This is the mail archive of the
libc-alpha@sources.redhat.com
mailing list for the glibc project.
Collation of underline U0005F correct?
- From: Andreas Jaeger <aj at suse dot de>
- To: libc-alpha at sources dot redhat dot com
- Cc: Lars Marowsky-Bree <lmb at suse dot de>
- Date: Wed, 12 Dec 2001 13:23:22 +0100
- Subject: Collation of underline U0005F correct?
I'm currently looking into some string sorting example with underlines
like:
$ LC_ALL=POSIX sort data
_ablah
_blah
blah
eblah
gee:~/tmp:[0]$ LC_ALL=de_DE sort data
_ablah
blah
_blah
eblah
I'm trying to understand whether this is correct and how it works.

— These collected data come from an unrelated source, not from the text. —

(* ===== verification/StateMachineSafety.v ===== *)
(** State machine safety: nodes never commit different entries at the same index.

    A [raft] is the [cluster] of [LogMatching] with the vote requests, the heartbeats of
    reads and the answers on the network.  Its steps are the ones of [LogMatching] for a
    cluster that takes no snapshots: every message that is handled was built and sent by a
    node before ([voteRequest], [buildAppendEntries], [readIndexRequest], and the replies to
    them), may be lost, delayed, duplicated and reordered; every storage call may fail; a
    node whose storage holds its log may crash in the middle of an operation.  The peers
    of a node only grow.

    The heartbeats of [ReadIndex] are not anchored at the end of the leader's log, and a
    follower that accepts one may commit entries its leader does not have
    ([readIndex_heartbeat_commits_conflict]).  A run has no such handling: where a heartbeat
    raises the commit index of a follower, its entry there is of the term the leader had
    there ([agrees]). *)

From S2P Require Import Prelude Model RaftLog Storage Membership ConfigEntry Node Election.
From S2P Require Import ElectionFacts Apply SnapshotOps Replication ReplicationFacts Durability.
From S2P Require Import ElectionSafety ReadIndex LogChain LogMatching LogTree RaftSteps RaftHistory.

Section Safety.
Context {S : Type} `{StorageLaws S}.
Implicit Types n : RaftNode S.

Record raft := mkRaft {
  cl : cluster (S := S);
  (** vote requests sent so far *)
  votereqs : list RequestVoteArgs;
  (** requests handled so far, with the node that handled them and its answer *)
  answers : list (NodeID * AppendEntriesArgs * AppendEntriesReply);
  (** history: elections begun, with the end of the candidate's log *)
  camps : list (Term * NodeID * pos);
  (** history: commit indexes leaders have advanced to, with the end of their log *)
  commits : list (Term * NodeID * LogIndex * pos);
  (** heartbeats of reads sent so far, with the log of the leader when it sent them *)
  beats : list (AppendEntriesArgs * Log);
}.

Definition hist (r : raft) : history :=
  mkHistory (creations (cl r)) (ballots (cl_world (cl r))) (won (cl_world (cl r))) (camps r)
    (votereqs r) (sent (cl r)) (beats r) (answers r) (commits r).

(** A read's heartbeat of a leader whose log was [l] commits no entry that [l] does not have. *)
Definition agrees (args : AppendEntriesArgs) (l : Log) n : Prop :=
  let index := N.min (ae_LeaderCommit args) (lastIndexLocked (log n)) in
  (commitIndex n < index)%N -> term_at (log n) index = term_at l index.

(** Messages come from the network; peers only grow; no snapshots, no configuration entries;
    the heartbeats of reads and their answers as described above. *)
Definition raft_op (r : raft) (op : node_op) n : Prop :=
  plain_op op n /\
  match op with
  | OpReadHeartbeat args => exists l, (args, l) ∈ beats r /\ agrees args l n
  | OpReadReply _ term _ _ _ reply => timely term reply n
  | OpAppendEntries args => args ∈ sent (cl r)
  | OpAppendEntriesReply peerID args reply => (peerID, args, reply) ∈ answers r
  | OpPropose data => IsConfigurationEntry data = false /\ is_u64 (lastIndexLocked (log n) + 3)%N
  | _ => True
  end.

(** The answer an operation puts on the network. *)
Definition answered (i : NodeID) (op : node_op) n : list (NodeID * AppendEntriesArgs * AppendEntriesReply) :=
  match op with
  | OpAppendEntries args => [(i, args, snd (AppendEntries args n))]
  | _ => []
  end.

(** The commit index a leader has advanced to. *)
Definition advanced (i : NodeID) n n' : list (Term * NodeID * LogIndex * pos) :=
  if bool_decide (role n' = Leader) && (commitIndex n <? commitIndex n')%N
  then [(currentTerm n', i, commitIndex n', log_end (log n'))] else [].

(** A read sends its heartbeats in the term it began in, with the commit index the leader had
    then, which is not beyond the present one ([RBeat]). *)
Inductive raft_step : raft -> raft -> Prop :=
| RStart i n n' res w ss C vr an ca co be :
    nodes w !! i = Some n -> is_u64 (currentTerm n + 1)%N -> startElection n = (n', res) ->
    raft_step (mkRaft (mkCluster w ss C) vr an ca co be)
      (mkRaft (mkCluster (mkWorld (<[i := n']> (nodes w)) (replies w)
         (match res with Ok t => (t, i, i) :: ballots w | Err _ => ballots w end) (won w)) ss C) vr an
         (match res with Ok t => (t, i, log_end (log n)) :: ca | Err _ => ca end) co be)
| RSolicit i n args w ss C vr an ca co be :
    nodes w !! i = Some n -> voteRequest n = Some args ->
    raft_step (mkRaft (mkCluster w ss C) vr an ca co be) (mkRaft (mkCluster w ss C) (args :: vr) an ca co be)
| RVote i n n' args reply w ss C vr an ca co be :
    nodes w !! i = Some n -> args ∈ vr -> RequestVote args n = (n', reply) ->
    raft_step (mkRaft (mkCluster w ss C) vr an ca co be)
      (mkRaft (mkCluster (mkWorld (<[i := n']> (nodes w)) ((args, reply) :: replies w)
         (if rvr_VoteGranted reply then (rvr_Term reply, i, rv_CandidateID args) :: ballots w
          else ballots w) (won w)) ss C) vr an ca co be)
| RVoteReply n args reply w ss C vr an ca co be :
    nodes w !! rv_CandidateID args = Some n -> (args, reply) ∈ replies w ->
    raft_step (mkRaft (mkCluster w ss C) vr an ca co be)
      (mkRaft (mkCluster (with_node (rv_CandidateID args) (handleVoteReply (rv_Term args) reply n) w) ss C)
         vr an ca co be)
| RLead i n n' b w ss C vr an ca co be :
    nodes w !! i = Some n -> tryBecomeLeader n = (n', b) ->
    raft_step (mkRaft (mkCluster w ss C) vr an ca co be)
      (mkRaft (mkCluster (mkWorld (<[i := n']> (nodes w)) (replies w) (ballots w)
         (if b : bool then (currentTerm n', i) :: won w else won w)) ss C) vr an ca co be)
| RSend i n peerID args w ss C vr an ca co be :
    nodes w !! i = Some n -> is_u64 (default 0%N (nextIndexOf n peerID)) ->
    buildAppendEntries n peerID = Some args ->
    raft_step (mkRaft (mkCluster w ss C) vr an ca co be) (mkRaft (mkCluster w (args :: ss) C) vr an ca co be)
| RBeat i n peerID term commit args w ss C vr an ca co be :
    nodes w !! i = Some n -> is_u64 (default 0%N (nextIndexOf n peerID)) -> (commit <= commitIndex n)%N ->
    readIndexRequest term commit peerID n = Ok args ->
    raft_step (mkRaft (mkCluster w ss C) vr an ca co be)
      (mkRaft (mkCluster w ss C) vr an ca co ((args, log n) :: be))
| ROp i n op w ss C vr an ca co be :
    nodes w !! i = Some n -> raft_op (mkRaft (mkCluster w ss C) vr an ca co be) op n ->
    raft_step (mkRaft (mkCluster w ss C) vr an ca co be)
      (mkRaft (mkCluster (with_node i (run_op op n) w) ss (created_by op n ++ C)) vr
         (answered i op n ++ an) ca (advanced i n (run_op op n) ++ co) be)
| RCrash i n op n' w ss C vr an ca co be :
    nodes w !! i = Some n -> raft_op (mkRaft (mkCluster w ss C) vr an ca co be) op n -> faithful n ->
    NewRaftNodeWithStorage i (storage (run_op op n)) = Ok n' ->
    raft_step (mkRaft (mkCluster w ss C) vr an ca co be)
      (mkRaft (mkCluster (with_node i n' w) ss (created_by op n ++ C)) vr an ca co be).

(** A new cluster: empty logs, nothing sent, nothing committed. *)
Definition new_raft (m : Membership) (r : raft) : Prop :=
  new_cluster m (cl r) /\ votereqs r = [] /\ answers r = [] /\ camps r = [] /\ commits r = [] /\ beats r = [] /\
  forall i n, nodes (cl_world (cl r)) !! i = Some n ->
    saved n /\ commitIndex n = 0%N /\ forall p, matchIndexOf n p = 0%N.

Lemma raft_op_allowed r op n :
  (forall args l, (args, l) ∈ beats r -> ae_Entries args = []) -> raft_op r op n -> op_allowed (cl r) op n.
Proof. intros Hbe [Hpl Hop]. destruct op; try done; [by left|]. destruct Hop as (l & Hin & _). by eapply Hbe. Qed.

Lemma raft_cluster_step r r' :
  (forall args l, (args, l) ∈ beats r -> ae_Entries args = []) -> raft_step r r' -> rtc cluster_step (cl r) (cl r').
Proof.
  intros Hbe Hs. destruct Hs as [i n n' res w ss C vr an ca co be Hi Hu E| |i n n' args reply w ss C vr an ca co be Hi Hin E
    |n args reply w ss C vr an ca co be Hi Hin|i n n' b w ss C vr an ca co be Hi E
    |i n peerID args w ss C vr an ca co be Hi Hu E| |i n op w ss C vr an ca co be Hi Hop
    |i n op n' w ss C vr an ca co be Hi Hop Hf E]; cbn [cl].
  - apply rtc_once. eapply (StepElection _ (mkCluster w ss C)). by eapply StepStartElection.
  - apply rtc_refl.
  - apply rtc_once. eapply (StepElection _ (mkCluster w ss C)). by eapply StepRequestVote.
  - apply rtc_once. eapply (StepElection _ (mkCluster w ss C)). by eapply StepVoteReply.
  - apply rtc_once. eapply (StepElection _ (mkCluster w ss C)). by eapply StepTryBecomeLeader.
  - apply rtc_once. by eapply (StepSend _ _ _ _ (mkCluster w ss C)).
  - apply rtc_refl.
  - apply raft_op_allowed in Hop; [|done]. apply rtc_once. by eapply (StepOperation _ _ _ (mkCluster w ss C)).
  - apply raft_op_allowed in Hop; [|done]. apply rtc_once. by eapply (StepCrash _ _ _ _ (mkCluster w ss C)).
Qed.

(** ** What holds of a node *)

Definition leads (h : history) (i : NodeID) n : Prop :=
  (exists E, (currentTerm n, i, E) ∈ h_camps h /\ under (h_created h) E (log_end (log n))) /\
  (forall y, tip h (currentTerm n) y -> under (h_created h) y (log_end (log n))) /\
  (forall b, b ∈ h_created h -> cr_Term b = currentTerm n -> (cr_Index b <= lastIndexLocked (log n))%N ->
     under (h_created h) (cpos b) (log_end (log n))) /\
  (forall p, matchIndexOf n p = 0%N \/ exists y, acked h (currentTerm n) p y /\ (matchIndexOf n p <= y.1)%N).

Record node_ok (h : history) (i : NodeID) n : Prop := mkNodeOk {
  no_whole : whole (h_created h) (log n);
  no_snapshot : ms_snapshot (view (storage n)) = None;
  no_term : (lastTermLocked (log n) <= currentTerm n)%N;
  no_saved : saved n;
  no_commit : exists x, x.1 = commitIndex n /\ committed h (currentTerm n) x /\
    under (h_created h) x (log_end (log n));
  no_acked t y : acked h t i y ->
    (t <= currentTerm n)%N /\ retains h t y (currentTerm n + 1) (log_end (log n));
  no_candidate : role n = Candidate -> (currentTerm n, i, log_end (log n)) ∈ h_camps h;
  no_leader : role n = Leader -> leads h i n;
  no_peers p : p ∉ peerIDs n -> matchIndexOf n p = 0%N;
}.

Definition raft_inv (m : Membership) (r : raft) : Prop :=
  history_ok m (hist r) /\ forall i n, nodes (cl_world (cl r)) !! i = Some n -> node_ok (hist r) i n.

Lemma node_commit_le m h i n : history_ok m h -> node_ok h i n -> (commitIndex n <= lastIndexLocked (log n))%N.
Proof.
  intros Hh Hn. destruct (no_commit _ _ _ Hn) as (x & Hx & _ & Hu). apply under_le in Hu; [|apply Hh].
  cbn in Hu. lia.
Qed.

(** The history grows; what it says of this node is true of the node as it is. *)
Lemma node_ok_grow m h h' i n :
  history_ok m h -> grows h h' -> tree_ok (h_created h') -> node_ok h i n ->
  (forall t y, acked h' t i y -> acked h t i y \/
     (t <= currentTerm n)%N /\ under (h_created h') y (log_end (log n))) ->
  (role n = Leader -> forall y, tip h' (currentTerm n) y ->
     tip h (currentTerm n) y \/ under (h_created h') y (log_end (log n))) ->
  (role n = Leader -> forall b, b ∈ h_created h' -> cr_Term b = currentTerm n ->
     b ∈ h_created h \/ (lastIndexLocked (log n) < cr_Index b)%N) ->
  node_ok h' i n.
Proof.
  intros Hh Hg Htree [Hw Hs Ht Hsv Hc Ha Hcand Hlead Hp] Hack Htip Hcre. split; try done.
  - destruct Hw. split; [eapply log_ok_mono; [apply Hg|done]|done].
  - destruct Hc as (x & ? & ? & ?). exists x.
    split_and!; [done|by eapply committed_grow; [|reflexivity|]|by eapply under_grow].
  - intros t y [Hy|[Ht' Hy]]%Hack; [|split; [done|]; intros x Hx; left; by etrans].
    destruct (Ha t y Hy). split; [done|].
    apply (retains_grow m h h' Hh Hg Htree t y (currentTerm n + 1)); [by eapply acked_in_tree|lia|done].
  - intros Hr. by apply Hg, Hcand.
  - intros Hr. destruct (Hlead Hr) as ((E & ? & ?) & Htips & Hcr & Hm). split_and!.
    + exists E. split; [by apply Hg|by eapply under_grow].
    + intros y Hy. destruct (Htip Hr y Hy) as [Hy'|Hy']; [|done]. apply (under_grow h h' Hg). auto.
    + intros b Hb Hbt Hle. destruct (Hcre Hr b Hb Hbt) as [?|?]; [|lia]. apply (under_grow h h' Hg); auto.
    + intros p. destruct (Hm p) as [?|(y & ? & ?)]; [by left|right]. exists y. split; [by eapply acked_grow|done].
Qed.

glibc has at localedata/locales/iso14651_t1:
<U005F> IGNORE;IGNORE;IGNORE;<U005F> # 33 _
Therefore we ignore the underline for sorting and get the output.
Right, so far?
But looking at Unicode, I noticed the Unicode collation algorithm
(http://www.unicode.org/unicode/reports/tr10/) and found at
http://www.unicode.org/unicode/reports/tr10/allkeys.txt this line:
005F ; [*0209.0021.0002.005F] # LOW LINE; COMPATSEQ
In Unicode underline seems not to be ignored, it's specially treated.
So, where does this leave us in glibc?
Is glibc implementing the Unicode collation algorithm? Then why is
there a difference?
Can anybody share some insights?
thanks,
Andreas
--
Andreas Jaeger
SuSE Labs aj@suse.de
private aj@arthur.inka.de
http://www.suse.de/~aj